# SOURCE RECORDS
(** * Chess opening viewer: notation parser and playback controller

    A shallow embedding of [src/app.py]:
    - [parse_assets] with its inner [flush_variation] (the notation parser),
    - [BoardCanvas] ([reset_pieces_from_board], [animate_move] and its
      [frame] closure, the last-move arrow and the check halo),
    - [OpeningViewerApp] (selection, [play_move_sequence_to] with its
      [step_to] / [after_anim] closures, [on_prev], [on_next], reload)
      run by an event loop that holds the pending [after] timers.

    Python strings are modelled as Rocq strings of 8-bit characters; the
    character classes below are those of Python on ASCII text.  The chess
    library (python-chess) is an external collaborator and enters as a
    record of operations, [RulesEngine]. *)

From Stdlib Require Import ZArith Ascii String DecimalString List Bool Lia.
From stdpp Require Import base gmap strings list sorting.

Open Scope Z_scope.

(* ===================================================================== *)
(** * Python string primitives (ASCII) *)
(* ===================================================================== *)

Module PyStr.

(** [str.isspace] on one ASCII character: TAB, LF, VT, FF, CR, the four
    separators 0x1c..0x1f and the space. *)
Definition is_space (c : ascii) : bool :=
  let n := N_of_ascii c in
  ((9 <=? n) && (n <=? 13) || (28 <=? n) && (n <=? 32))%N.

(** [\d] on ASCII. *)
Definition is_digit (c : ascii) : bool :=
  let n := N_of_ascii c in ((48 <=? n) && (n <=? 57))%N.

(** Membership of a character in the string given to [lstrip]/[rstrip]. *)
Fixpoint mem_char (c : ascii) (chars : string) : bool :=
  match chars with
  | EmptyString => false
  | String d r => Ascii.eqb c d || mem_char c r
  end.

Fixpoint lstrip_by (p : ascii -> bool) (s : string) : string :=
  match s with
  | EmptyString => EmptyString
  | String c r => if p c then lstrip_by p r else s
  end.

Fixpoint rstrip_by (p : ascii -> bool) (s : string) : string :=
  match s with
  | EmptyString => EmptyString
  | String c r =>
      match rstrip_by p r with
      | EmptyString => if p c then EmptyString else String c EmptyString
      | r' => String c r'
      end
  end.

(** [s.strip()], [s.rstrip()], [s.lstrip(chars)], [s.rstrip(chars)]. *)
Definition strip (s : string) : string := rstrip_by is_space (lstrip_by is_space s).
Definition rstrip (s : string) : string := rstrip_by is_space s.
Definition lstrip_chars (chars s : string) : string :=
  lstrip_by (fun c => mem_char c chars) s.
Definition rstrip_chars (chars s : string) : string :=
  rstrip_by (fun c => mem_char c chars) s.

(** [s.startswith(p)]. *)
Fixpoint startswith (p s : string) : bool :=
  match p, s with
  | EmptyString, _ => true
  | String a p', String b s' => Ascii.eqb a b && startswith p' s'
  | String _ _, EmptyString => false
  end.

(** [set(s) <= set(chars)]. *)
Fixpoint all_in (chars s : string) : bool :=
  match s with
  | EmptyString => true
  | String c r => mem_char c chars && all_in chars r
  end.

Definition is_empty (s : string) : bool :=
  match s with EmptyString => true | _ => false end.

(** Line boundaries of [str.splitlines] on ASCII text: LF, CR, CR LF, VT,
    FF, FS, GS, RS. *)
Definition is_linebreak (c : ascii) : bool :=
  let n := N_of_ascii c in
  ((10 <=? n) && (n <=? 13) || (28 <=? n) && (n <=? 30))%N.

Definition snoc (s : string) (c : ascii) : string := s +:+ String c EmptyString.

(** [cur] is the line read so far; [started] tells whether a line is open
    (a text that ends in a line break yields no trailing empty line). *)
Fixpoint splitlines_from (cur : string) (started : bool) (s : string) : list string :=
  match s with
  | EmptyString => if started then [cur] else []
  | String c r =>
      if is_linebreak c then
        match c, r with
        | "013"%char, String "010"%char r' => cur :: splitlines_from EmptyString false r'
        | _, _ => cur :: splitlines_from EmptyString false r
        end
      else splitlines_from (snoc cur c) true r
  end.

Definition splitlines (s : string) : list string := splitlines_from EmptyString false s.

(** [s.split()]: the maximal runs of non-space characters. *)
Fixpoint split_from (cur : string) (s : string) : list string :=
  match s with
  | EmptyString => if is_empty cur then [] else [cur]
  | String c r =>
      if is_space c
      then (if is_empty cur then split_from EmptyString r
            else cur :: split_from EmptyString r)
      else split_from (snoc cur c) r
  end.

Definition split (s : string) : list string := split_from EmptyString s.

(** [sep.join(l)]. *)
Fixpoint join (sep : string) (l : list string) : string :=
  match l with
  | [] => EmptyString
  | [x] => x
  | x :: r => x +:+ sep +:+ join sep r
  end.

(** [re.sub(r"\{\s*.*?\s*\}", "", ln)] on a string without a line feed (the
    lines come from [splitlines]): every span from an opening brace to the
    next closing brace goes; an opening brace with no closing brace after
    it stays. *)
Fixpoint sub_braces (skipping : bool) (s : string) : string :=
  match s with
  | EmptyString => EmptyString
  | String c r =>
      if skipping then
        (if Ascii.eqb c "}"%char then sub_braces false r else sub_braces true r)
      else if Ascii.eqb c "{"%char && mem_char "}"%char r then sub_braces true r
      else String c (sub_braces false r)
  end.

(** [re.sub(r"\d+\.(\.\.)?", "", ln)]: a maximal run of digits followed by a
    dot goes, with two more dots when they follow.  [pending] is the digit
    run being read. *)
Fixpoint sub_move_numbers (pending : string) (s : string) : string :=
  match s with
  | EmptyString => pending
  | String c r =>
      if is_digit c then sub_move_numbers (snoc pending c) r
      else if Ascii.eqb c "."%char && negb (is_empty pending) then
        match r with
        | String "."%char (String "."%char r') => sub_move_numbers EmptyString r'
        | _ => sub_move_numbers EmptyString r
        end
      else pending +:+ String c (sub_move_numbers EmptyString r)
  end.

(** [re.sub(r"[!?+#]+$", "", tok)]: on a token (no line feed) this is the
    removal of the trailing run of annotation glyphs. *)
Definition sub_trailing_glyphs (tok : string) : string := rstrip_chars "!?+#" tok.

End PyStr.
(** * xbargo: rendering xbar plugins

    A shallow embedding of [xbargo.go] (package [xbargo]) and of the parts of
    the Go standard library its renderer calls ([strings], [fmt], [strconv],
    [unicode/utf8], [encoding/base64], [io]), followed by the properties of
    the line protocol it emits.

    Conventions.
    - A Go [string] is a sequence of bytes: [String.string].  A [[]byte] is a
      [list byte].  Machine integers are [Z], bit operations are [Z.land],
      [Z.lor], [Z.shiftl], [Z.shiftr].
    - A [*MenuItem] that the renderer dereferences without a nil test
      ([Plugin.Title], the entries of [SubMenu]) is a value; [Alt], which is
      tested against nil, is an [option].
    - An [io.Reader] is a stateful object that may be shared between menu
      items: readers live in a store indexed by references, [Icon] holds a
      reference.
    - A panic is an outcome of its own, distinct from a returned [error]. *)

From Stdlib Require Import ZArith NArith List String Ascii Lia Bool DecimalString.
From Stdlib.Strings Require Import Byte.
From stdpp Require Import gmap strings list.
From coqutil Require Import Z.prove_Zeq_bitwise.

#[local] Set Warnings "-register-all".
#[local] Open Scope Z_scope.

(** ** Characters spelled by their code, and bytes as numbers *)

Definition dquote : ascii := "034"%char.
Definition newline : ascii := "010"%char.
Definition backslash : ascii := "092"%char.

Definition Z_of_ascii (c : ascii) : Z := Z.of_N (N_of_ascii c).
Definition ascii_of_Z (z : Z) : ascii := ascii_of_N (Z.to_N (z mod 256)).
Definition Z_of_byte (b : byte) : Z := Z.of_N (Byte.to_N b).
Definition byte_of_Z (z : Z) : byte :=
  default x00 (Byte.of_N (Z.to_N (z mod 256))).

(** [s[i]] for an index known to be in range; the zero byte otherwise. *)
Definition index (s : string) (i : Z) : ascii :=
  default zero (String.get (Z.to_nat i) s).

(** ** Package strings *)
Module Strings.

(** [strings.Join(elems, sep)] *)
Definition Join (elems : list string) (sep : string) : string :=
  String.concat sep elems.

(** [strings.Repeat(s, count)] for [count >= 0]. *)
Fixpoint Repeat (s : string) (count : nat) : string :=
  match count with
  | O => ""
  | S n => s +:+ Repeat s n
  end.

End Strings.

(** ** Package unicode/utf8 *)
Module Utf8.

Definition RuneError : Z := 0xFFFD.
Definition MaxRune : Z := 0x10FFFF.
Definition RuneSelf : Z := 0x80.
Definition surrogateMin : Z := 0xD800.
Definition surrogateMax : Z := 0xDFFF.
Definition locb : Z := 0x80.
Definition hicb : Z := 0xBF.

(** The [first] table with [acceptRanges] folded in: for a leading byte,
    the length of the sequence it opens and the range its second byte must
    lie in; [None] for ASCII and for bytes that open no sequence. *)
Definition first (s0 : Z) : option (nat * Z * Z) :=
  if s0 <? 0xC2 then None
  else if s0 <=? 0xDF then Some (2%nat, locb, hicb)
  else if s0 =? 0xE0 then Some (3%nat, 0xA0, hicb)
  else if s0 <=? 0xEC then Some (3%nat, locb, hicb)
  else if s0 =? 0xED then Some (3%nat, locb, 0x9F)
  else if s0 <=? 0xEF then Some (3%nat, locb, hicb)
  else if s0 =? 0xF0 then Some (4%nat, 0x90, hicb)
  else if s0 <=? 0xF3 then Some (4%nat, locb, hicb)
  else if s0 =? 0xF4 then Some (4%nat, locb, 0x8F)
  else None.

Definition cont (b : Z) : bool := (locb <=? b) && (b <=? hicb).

--

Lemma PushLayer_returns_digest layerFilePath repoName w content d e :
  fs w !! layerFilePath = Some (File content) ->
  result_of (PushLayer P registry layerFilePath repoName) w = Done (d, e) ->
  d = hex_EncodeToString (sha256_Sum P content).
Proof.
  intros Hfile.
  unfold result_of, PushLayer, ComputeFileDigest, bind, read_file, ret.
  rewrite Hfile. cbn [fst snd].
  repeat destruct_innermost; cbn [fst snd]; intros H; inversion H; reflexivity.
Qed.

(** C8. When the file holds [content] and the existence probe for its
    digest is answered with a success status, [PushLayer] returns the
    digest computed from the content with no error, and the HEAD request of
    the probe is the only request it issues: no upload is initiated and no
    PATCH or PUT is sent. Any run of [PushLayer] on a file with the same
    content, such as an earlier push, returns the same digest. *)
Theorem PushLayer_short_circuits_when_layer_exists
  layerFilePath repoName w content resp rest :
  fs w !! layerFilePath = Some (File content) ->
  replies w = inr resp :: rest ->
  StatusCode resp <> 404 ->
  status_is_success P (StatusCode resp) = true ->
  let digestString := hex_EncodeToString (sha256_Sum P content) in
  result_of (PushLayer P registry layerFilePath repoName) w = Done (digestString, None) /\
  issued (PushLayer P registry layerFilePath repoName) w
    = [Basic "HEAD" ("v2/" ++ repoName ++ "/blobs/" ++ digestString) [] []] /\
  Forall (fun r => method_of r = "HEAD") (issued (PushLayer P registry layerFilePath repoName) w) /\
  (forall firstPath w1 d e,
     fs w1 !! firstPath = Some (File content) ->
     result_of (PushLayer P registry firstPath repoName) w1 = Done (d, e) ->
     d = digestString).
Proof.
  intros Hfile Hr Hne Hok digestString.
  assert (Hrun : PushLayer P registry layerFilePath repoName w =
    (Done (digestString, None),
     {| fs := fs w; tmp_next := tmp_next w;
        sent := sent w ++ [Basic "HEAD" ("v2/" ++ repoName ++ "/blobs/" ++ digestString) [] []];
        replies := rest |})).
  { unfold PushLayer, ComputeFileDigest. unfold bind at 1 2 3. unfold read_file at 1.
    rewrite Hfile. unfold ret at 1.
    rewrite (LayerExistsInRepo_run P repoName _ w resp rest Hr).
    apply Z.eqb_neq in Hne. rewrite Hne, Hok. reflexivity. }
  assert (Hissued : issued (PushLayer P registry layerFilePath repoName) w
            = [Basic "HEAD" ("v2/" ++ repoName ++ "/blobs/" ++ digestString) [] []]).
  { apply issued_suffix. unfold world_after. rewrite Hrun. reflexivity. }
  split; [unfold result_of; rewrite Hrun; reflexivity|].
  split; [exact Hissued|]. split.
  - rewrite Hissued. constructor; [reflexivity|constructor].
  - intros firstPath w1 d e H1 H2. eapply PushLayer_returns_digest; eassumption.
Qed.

# TASK PROMPT
Produce a word-for-word copy of everything above from the line holding "Definition backslash : ascii" down to the line holding "Definition hicb : Z := 0xBF.", with both of those lines kept.

# ANSWER SECTION
Definition backslash : ascii := "092"%char.

Definition Z_of_ascii (c : ascii) : Z := Z.of_N (N_of_ascii c).
Definition ascii_of_Z (z : Z) : ascii := ascii_of_N (Z.to_N (z mod 256)).
Definition Z_of_byte (b : byte) : Z := Z.of_N (Byte.to_N b).
Definition byte_of_Z (z : Z) : byte :=
  default x00 (Byte.of_N (Z.to_N (z mod 256))).

(** [s[i]] for an index known to be in range; the zero byte otherwise. *)
Definition index (s : string) (i : Z) : ascii :=
  default zero (String.get (Z.to_nat i) s).

(** ** Package strings *)
Module Strings.

(** [strings.Join(elems, sep)] *)
Definition Join (elems : list string) (sep : string) : string :=
  String.concat sep elems.

(** [strings.Repeat(s, count)] for [count >= 0]. *)
Fixpoint Repeat (s : string) (count : nat) : string :=
  match count with
  | O => ""
  | S n => s +:+ Repeat s n
  end.

End Strings.

(** ** Package unicode/utf8 *)
Module Utf8.

Definition RuneError : Z := 0xFFFD.
Definition MaxRune : Z := 0x10FFFF.
Definition RuneSelf : Z := 0x80.
Definition surrogateMin : Z := 0xD800.
Definition surrogateMax : Z := 0xDFFF.
Definition locb : Z := 0x80.
Definition hicb : Z := 0xBF.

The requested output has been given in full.